Vor 20 Jahren nahm der Rapper Black Tiger zusammen der Basler Hip-Hop-Crew P-27 das Stück «Murder by Dialect» auf. Mit seinem Plädoyer für die Graffiti-Szene machte er den Mundartrap populär.
Was steht für die Geburtstunde des Schweizer Mundart-Rap? Das dadaistisch-absurde Stück «Nüt», mit dem der Zürcher Sprechsänger Claude 1982 die Hitparade aufwirbelte? Oder gar die Firma Leisi, die ab 1984 mit ihrer grossen TV-Kampagne eine junge Kundschaft begeistern wollte: «De Taig no sälber rolle, nei si! Nämed sie de Quick vom Leisi!» Die Werbebotschaft ist Kult, eine komische Kuriosität auch. Für den Durchbruch des Mundart-Rap war aber ein Text besorgt, der nicht für Teig warb, sondern für ein Lebensgefühl: «Murder by Dialect», ein Plädoyer für Graffiti, das der Basler Rapper Urs Baur alias Black Tiger vor 20 Jahren aufnahm.

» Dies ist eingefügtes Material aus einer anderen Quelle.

Lemma str_law_decode s r packetID aadPrefix payload encoded reapNow now :
  str_pair s r → 0 < packetID < 2 ^ 32 → payload ≠ [] →
  str_Encode s packetID aadPrefix payload = Ok encoded →
  let '(ok, w) := replayAcceptLongForm (str_replayWindow r) packetID (str_sendTimestamp s) reapNow now in
  str_Decode r aadPrefix encoded reapNow now =
    (if ok then Ok (packetID, payload) else Err (ErrNew "replayed tls stream data packet"), str_setWindow r w).
Proof.
  intros (Hblk & Hkey & Hhash & Hsize & Hmode & Hb & Hts & Hmac) Hid Hne. unfold str_Encode.
  destruct (Z.eqb_spec packetID 0); [lia |]. pose proof (bl_size_range _ Hb) as Hsz.
  rewrite streamIV by lia. cbv zeta.
  destruct (streamIV_facts packetID (str_sendTimestamp s) (bl_size (str_sendCipherBlock s))) as (Hiv & Hu1 & Hu2); [lia.. |].
  set (iv := PutUint32 packetID ++ _) in *. clearbody iv. intros [= <-]. set (b := str_sendCipherBlock s) in *.
  destruct (stream_inverse (str_mode s) b iv payload Hb Hiv) as [Hcl Hcd].
  unfold str_Decode. rewrite <- Hkey, <- Hhash, <- Hsize, <- Hblk, <- Hmode.
  rewrite macStrip_macPrepend by (intros; by apply Hmac). cbv beta iota zeta.
  assert (0 < length payload)%nat by (destruct payload; [done | cbn; lia]).
  rewrite bool_decide_eq_false_2 by (rewrite length_app; lia).
  rewrite take_app_exact, drop_app_exact by done. rewrite Hcd, Hu1, Hu2.
  destruct (replayAcceptLongForm _ _ _ _ _) as [[] w]; done.
Qed.

Lemma str_law_length s r packetID aadPrefix payload encoded :
  str_pair s r → str_Encode s packetID aadPrefix payload = Ok encoded → lenZ encoded = str_EncodedLength s (lenZ payload).
Proof.
  intros (_ & _ & _ & _ & _ & Hb & _ & Hmac). unfold str_Encode. destruct (packetID =? 0); [done |].
  pose proof (bl_size_range _ Hb) as Hsz. rewrite streamIV by lia. cbv zeta.
  assert (Hiv : length (PutUint32 packetID ++ PutUint32 (str_sendTimestamp s) ++ replicate (bl_size (str_sendCipherBlock s) - 8) x00)
                = bl_size (str_sendCipherBlock s)) by (rewrite !length_app, !length_PutUint32, length_replicate; lia).
  set (iv := PutUint32 packetID ++ _) in *. clearbody iv. intros [= <-].
  destruct (stream_inverse (str_mode s) (str_sendCipherBlock s) iv payload Hb Hiv) as [Hcl _].
  unfold lenZ, str_EncodedLength. rewrite length_macPrepend by (intros; by apply Hmac). rewrite length_app. lia.
Qed.

#[export] Program Instance str_lawful : LawfulCodec tlsStreamDataCodec := {
  codecPair := str_pair;
  codecWindow := str_replayWindow;
  codecSetWindow := str_setWindow;
  codecTimestamp c := Some (str_sendTimestamp c);
  codecPayload _ payload := payload ≠ [];
}.
Next Obligation.
  intros s r id aad p rnd e t1 t2 Hp Hid _ Hne He. pose proof (str_law_decode s r id aad p e t1 t2 Hp Hid Hne He) as H.
  cbn in *. destruct (replayAcceptLongForm _ _ _ _ _) as [ok w]. eauto.
Qed.
Next Obligation. intros s r id aad p rnd e Hp _ He. exact (str_law_length s r id aad p e Hp He). Qed.
Next Obligation. done. Qed.
Next Obligation. done. Qed.

(** *** Static keys *)

Definition sta_pair (s r : staticKeyDataCodec) : Prop :=
  head (sta_receiveCandidates r) = Some (mkCandidate (sta_sendCipherBlock s) (sta_sendHMACKey s)) ∧
  sta_hash s = sta_hash r ∧ sta_hmacSize s = sta_hmacSize r ∧ block_ok (sta_sendCipherBlock s) ∧
  0 ≤ sta_sendTimestamp s < 2 ^ 32 ∧
  (∀ key m, (0 < sta_hmacSize s)%nat → length (sta_hash s key m) = sta_hmacSize s).

(** A candidate with the sender's keys decodes the sender's packet. *)
Lemma decodeWithCandidate_Ok s r packetID aadPrefix payload random encoded candidate :
  cand_cipherBlock candidate = sta_sendCipherBlock s → cand_hmacKey candidate = sta_sendHMACKey s →
  sta_hash s = sta_hash r → sta_hmacSize s = sta_hmacSize r → block_ok (sta_sendCipherBlock s) →
  0 ≤ sta_sendTimestamp s < 2 ^ 32 →
  (∀ key m, (0 < sta_hmacSize s)%nat → length (sta_hash s key m) = sta_hmacSize s) →
  0 < packetID < 2 ^ 32 → random_ok random → sta_Encode s packetID aadPrefix payload random = Ok encoded →
  decodeWithCandidate r encoded candidate = Ok (packetID, sta_sendTimestamp s, payload).
Proof.
  intros Hblk Hkey Hhash Hsize Hb Hts Hmac Hid Hr. unfold sta_Encode.
  destruct (Z.eqb_spec packetID 0); [lia |]. cbv zeta.
  destruct (blockProtect _ _ _) as [p |] eqn:Hp; cbn; [| done]. intros [= <-].
  apply blockProtect_Ok in Hp as [_ Hun]; [| done | done].
  unfold decodeWithCandidate. rewrite Hblk, Hkey, <- Hhash, <- Hsize.
  rewrite macStrip_macPrepend by (intros; by apply Hmac). cbn [mbind result_bind]. rewrite Hun. cbn [mbind result_bind].
  unfold lenZ. rewrite !length_app, !length_PutUint32. destruct (Z.ltb_spec (Z.of_nat (4 + (4 + length payload))) 8); [lia |].
  rewrite Uint32_PutUint32_app by lia. destruct (Z.eqb_spec packetID 0); [lia |]. cbv zeta.
  rewrite drop_app_exact by apply length_PutUint32. rewrite Uint32_PutUint32_app by lia.
  rewrite app_assoc, drop_app_exact by (rewrite length_app, !length_PutUint32; done). done.
Qed.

«Fresh Stuff» für die junge Szene
Wir schreiben das Jahr 1990. Die Schweizer Hip-Hop-Szene beginnt sich zu organisieren und zu vernetzen. Daraus resultiert zunächst die Compilation «Fresh Stuff 1», auf der die bekanntesten Rapper der Schweiz vereint sind: E.K.R. aus Zürich etwa, oder Sens Unik aus Lausanne. Rasch sind die 100 Schallplatten, die gepresst wurden, verkauft. Die stetig wachsende Szene lechzt nach mehr. Weshalb der Ostschweizer Musikproduzent Pascal De Sapio eine zweite Compilation initiiert und dafür auch die Basler Crew P-27 ins Boot holt. Kurzfristig erhalten sie 1991 die Möglichkeit, zur CD «Fresh Stuff 2» einen zweiten Track beizusteuern und laden hierfür den befreundeten Rapper Black Tiger ins Studio ein. Dieser schlägt einen schweizerdeutschen Text vor. Die Idee wird skeptisch aufgenommen. «Das klang so ungewohnt wie Esperanto auf Metal», erinnert sich Skelt! von P-27. «Aber der Groove war zweifelsohne da!»
Ein Aha-Erlebnis in Paris
Wie alle in der jungen Basler Hip-Hop-Szene hatte auch Black Tiger seine ersten Raps in Englisch verfasst, beeindruckt von den grossen Vorbildern aus den USA. 1987 schrieb der Gymnasiast seine ersten Texte, musste dafür aber von einer Kollegin für seine Aussprache Kritik einstecken. 1989 sah er in Paris eine Gruppe, die französisch rappte und war fasziniert: Das Publikum verstand nicht nur die Texte, es schrie sie sogar mit. Unter diesem Eindruck entschied er sich, vermehrt in seiner eigenen Sprache, dem Basler Dialekt, zu rappen.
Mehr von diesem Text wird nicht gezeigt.